C'est une armée pléthorique à deux vitesses: il existe une garde républicaine largement favorisée et les soldats de bases régulièrement révoltés. Au sein de la première, la contestation s'effectue surtout entre le premier cercle du président Compaoré et des sous-officiers qui n'ont aucun commandement. Ce sont souvent des soldats peu scrupuleux. De nombreux policiers et douaniers ont largement bénéficié de la contrebande avec le nord de la Côte d'Ivoire. La situation actuelle au Burkina est d'ailleurs un retour de bâton face à la situation ivoirienne.
Il y a réellement un effet domino avec la Côte d'Ivoire?
Paradoxalement, oui. Avec l'accession au pouvoir d'Alassane Ouattara, on aurait pu penser que le Burkina de Compaoré, un de ses fidèles soutiens, se porterait mieux. Mais sur le long terme, c'est le contraire. Si le pays est repris en main par Ouattara, cela signifie que tout le business dans le nord de la Côte d'Ivoire qui se faisait avec le Burkina Faso ne va pas durer.
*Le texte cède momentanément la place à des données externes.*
Definition handleCreateTopic (expired : nat -> bool) (o1 o2 : nat -> map_order) (rnd : nat -> nat -> nat)
    (reqs : CreateTopicRequests.t) : M Broker CreateTopicsResponse.t :=
  controller ← isController;
  cs ← collect (fun i req =>
    code ← (if negb (controller : bool) then mret ErrNotController else
            n ← gets (fun b => len (members b));
            if int16 n <? CreateTopicRequest.ReplicationFactor req then mret ErrInvalidReplicationFactor else
            r ← withTimeout (CreateTopicRequests.Timeout reqs) (expired i)
                  (coded (createTopic (o1 i) (o2 i) (rnd i) req));
            mret (fst r));
    mret (TopicErrorCode.mk (CreateTopicRequest.Topic req) code None)) 0 (CreateTopicRequests.Requests reqs);
  mret (CreateTopicsResponse.mk (CreateTopicRequests.APIVersion reqs) 0 cs).

(** ** Deleting topics *)
Definition handleDeleteTopics (expired : nat -> bool) (reqs : DeleteTopicsRequest.t)
  : M Broker DeleteTopicsResponse.t :=
  controller ← isController;
  cs ← collect (fun i topic =>
    code ← (if negb (controller : bool) then mret ErrNotController else
            r ← withTimeout (DeleteTopicsRequest.Timeout reqs) (expired i) (coded (
                  r ← raftApply DeregisterTopicRequestType (Topic.mk "" topic ∅ None false RaftIndex.zero);
                  mret match r with inl _ => ErrUnknown | inr _ => ErrNone end));
            mret (fst r));
    mret (TopicErrorCode.mk topic code None)) 0 (DeleteTopicsRequest.Topics reqs);
  mret (DeleteTopicsResponse.mk (DeleteTopicsRequest.APIVersion reqs) 0 cs).
End topics.

(** ** What a computation of the broker leaves alone *)
Section keeping.
Context {L R D DB RF : Type} `{CommitLogOps L R} `{LogDirs D L} `{Memdb DB} `{Raft RF}.
Abbreviation Broker := (BrokerState.Broker L D DB RF).

(** Computations that leave the store and raft alone, and make some network calls. *)
Definition keepsStore {A} (m : M Broker A) : Prop :=
  forall b a b', m b = Ret a b' -> db b' = db b /\ raft b' = raft b /\ calls b' `suffix_of` calls b.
Clairement, en Afrique, le risque est fort pour que ce genre de revendications salariales puisse toucher l'ensemble de la population, avec la possibilité d'être récupéré par l'opposition.
"Une main de fer dans un gant de velours"
Quel type de président est Blaise Compaoré, notamment au niveau de la scène africaine?
Il agit plus comme un patron des services secrets que comme un président. C'est un homme de l'ombre qui traite ses dossiers dans le plus grand secret. Il a toujours été impliqué dans les conflits de la région, du Libéria de Charles Taylor au conflit ivoirien en passant par le Togo et la Mauritanie. Et c'est une main de fer dans un gant de velours.
Est-ce qu'il est sur la sellette ?
A vrai dire, je ne peux pas vous répondre, il est encore trop tôt pour le dire.
Après la Côte d'Ivoire et le Burkina, les contestations peuvent concerner d'autres pays?
Je crois que l'Afrique a une profonde aspiration au changement. L'Afrique Sub-Saharienne suivra probablement l'Afrique du Nord. Même les dirigeants européens commencent à s'en rendre compte. C'est la fin d'une période. Les crises peuvent se généraliser à l'ensemble des pays avec des dirigeants au pouvoir depuis plus de vingt ans: le Sénégal, le Congo Brazzaville ou le Cameroun par exemple. Ces chefs d'Etats n'ont plus vraiment de perspectives
La Côte d'Ivoire va-t-elle déstabiliser ses riverains? Cela semble être au moins le cas au Burkina Faso, son voisin du Nord-Est et l'un des pays les plus pauvres du monde. Jeudi soir, des dizaines de soldats sont sortis dans les rues et ont pillé plusieurs commerces. Le domicile du chef d'état-major du président Blaise Compaoré a été incendié. La protestation s'est étendue vendredi matin à trois autres casernes. Les mutins du régiment présidentiel réclameraient des primes de logement qui ne leur ont pas été versée. Par mesure de sécurité, le leader burkinabé de 60 ans avait temporairement quitté la capitale pour Ziniaré, sa ville natale. Avec les contestations de la jeunesse fin février (qui avaient fait une victime), de l'ensemble de la population il y a une semaine et aujourd'hui les militaires, le Burkina Faso est plongé dans l'une des plus graves crises de l'ère Compaoré. Antoine Glaser décrypte la situation.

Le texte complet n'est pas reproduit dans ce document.